Final answer:
The question involves proving a geometric relationship within a circle but lacks sufficient details for a specific proof. However, the Power of a Point Theorem is typically used to prove such products of segment lengths.
Step-by-step explanation:
The provided mathematical geometry problem involves a circle, various line segments, and angles, aiming to prove a relationship between the lengths of these segments. Unfortunately, the references given are disjointed and do not seem to pertain directly to the query about circle k(O). However, based on standard geometric theorems and properties related to circles and triangles, one could infer that the Power of a Point Theorem might be used in proving such a relationship, where the product of the lengths of two segments from a point outside a circle to the points of tangency with the circle is constant. This theorem is reflected in the equation AD·CB = AC·CD, suggesting that points A, B, C, and D lie on the circle or its tangents.
In a typical geometry problem like this, additional details such as the positions of points A, B, C, and D about circle k(O) and each other would be necessary to provide a step-by-step proof.
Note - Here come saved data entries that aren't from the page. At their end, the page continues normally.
(** The service and its monitor; what already exists is left alone. *)
Definition createService (service : Service) : B (option error) :=
  err ← call (CreateService service);
  mret match err with
       | Some err => if negb (IsAlreadyExists err) then Some (ErrText (ce_Error err)) else None
       | None => None
       end.
Definition createServiceMonitor (operatorNs : string) (s : Service) : B (option error) :=
  err ← call (CreateServiceMonitor operatorNs (GenerateServiceMonitor s));
  mret match err with
       | Some msg => if negb (String.eqb msg ErrSMMetricsExists) then Some (ErrText msg) else None
       | None => None
       end.

(** The namespace is read again; an error other than the two that stand for a
    local run is lost, as is an error of the name. *)
Definition addMetrics : B (option error) :=
  r ← k8sutil_GetOperatorNamespace;
  match r with
  | inr ErrRunLocal | inr ErrNoNamespace => mret None
  | _ =>
      let operatorNs := match r with inl ns => ns | inr _ => "" end in
      r ← GetOperatorName;
      let operatorName := match r with Ok name => name | Err _ => "" end in
      match GenerateService metricsPort "http-metrics" (operatorName +:+ "-metrics") operatorNs [("name", operatorName)] with
      | Err err => mret (Some err)
      | Ok service =>
          err ← createService service;
          match err with
          | Some err => mret (Some err)
          | None =>
              r ← call NewMonitoringClient;
              match r with
              | Some err => Panic (error_msg err)
              | None => createServiceMonitor operatorNs service
              end
          end
      end
  end.

(** ** main *)

(** [if err := ...; err != nil { os.Exit(1) }] *)
Definition orExit (p : B (option error)) (k : B Z) : B Z :=
  err ← p;
  match err with Some _ => mret 1%Z | None => k end.

Definition managerOptions (fl : Flags) (operatorNS : string) : ManagerOptions :=
  mkManagerOptions operatorNS SyncPeriodDefault (metricsAddr fl) (probeAddr fl)
    (enableLeaderElection fl) "managed-upgrade-operator-lock" operatorNS.
Definition customMetrics (ns : string) : CustomMetrics :=
  mkCustomMetrics ns "managed-upgrade-operator-custom-metrics" customMetricsPath true [("name", OperatorName)].

(** [collector.NewUpgradeCollector] *)
Definition NewUpgradeCollector : M (result Conditions.ManagedOSMetrics) :=
  _ ←? ucm_NewManager;
  mret (Ok Conditions.bootstrapMetrics).

(** The error of building the UpgradeConfig manager is only logged: its loop is
    started all the same. *)
Definition serve : B Z :=
  r ← during ucm_NewManager;
  match r with
  | Err _ => Panic "nil pointer dereference"
  | Ok _ => _ ← call GoStartSync; orExit (call StartManager) (mret 0%Z)
  end.

(** The metrics endpoint and the probes. *)
Definition exportMetrics (k : B Z) : B Z :=
  orExit (call GetRestConfig) (
  orExit (call (NewK8sClient "metrics")) (
  orExit addMetrics (
  r ← during NewUpgradeCollector;
  match r with
  | Err _ => mret 1%Z
  | Ok _ =>
      r ← during GetOperatorNamespace;
      match r with
      | Err _ => mret 1%Z
      | Ok ns => orExit (call (ConfigureMetrics (customMetrics ns))) k
      end
  end))).

Definition main (fl : Flags) : B Z :=
  r ← GetWatchNamespace;
  match r with
  | Err _ => mret 1%Z
  | Ok ns =>
      operatorNS ← (if String.eqb ns "" then boot_Getenv "OPERATOR_NAMESPACE" else mret ns);
      orExit (call GetRestConfig) (
      orExit (call (NewControllerManager (managerOptions fl operatorNS))) (
      orExit (call (SetupWithManager UpgradeConfigController)) (
      orExit (call (SetupWithManager NodeKeeperController)) (
      orExit (call (SetupWithManager MachineConfigPoolController)) (
      exportMetrics (
      orExit (call (AddCheck "healthz")) (
      orExit (call (AddCheck "readyz")) (
      orExit (call (NewK8sClient "upgradeConfigManager")) serve))))))))
  end.
End Startup.

(** ** Restarts *)

Section Restart.
Context {Service ServiceMonitor : Type}.
Context (GenerateService : Z -> string -> string -> string -> list (string * string) -> result Service).
Context (GenerateServiceMonitor : Service -> ServiceMonitor) (monitorName : ServiceMonitor -> string).

(** A monitor is named after its service, and a service can always be made. *)
Definition named_after : Prop := forall port portName name ns labels, exists s,
  GenerateService port portName name ns labels = Ok s /\ monitorName (GenerateServiceMonitor s) = name.

(** The answer of the API server about an object that exists. *)
Definition monitorExists (name : string) : string :=
  "servicemonitors.monitoring.coreos.com " +:+ quoted name +:+ " already exists".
For instance, if points A and B were on a tangent to the circle and points C and D were points of tangency, the proof would proceed by showing that the triangles formed by these points are similar, and therefore, the product of the segments in question remains constant.
When complete information is provided, the proof can leverage geometrical postulates and theorems such as similar triangles, tangent-secant theorem, or the Pythagorean Theorem—the latter represented by the formula a² + b² = c². Regrettably, without the correct information pertaining to the circle and the location of the points, providing an accurate proof is not feasible.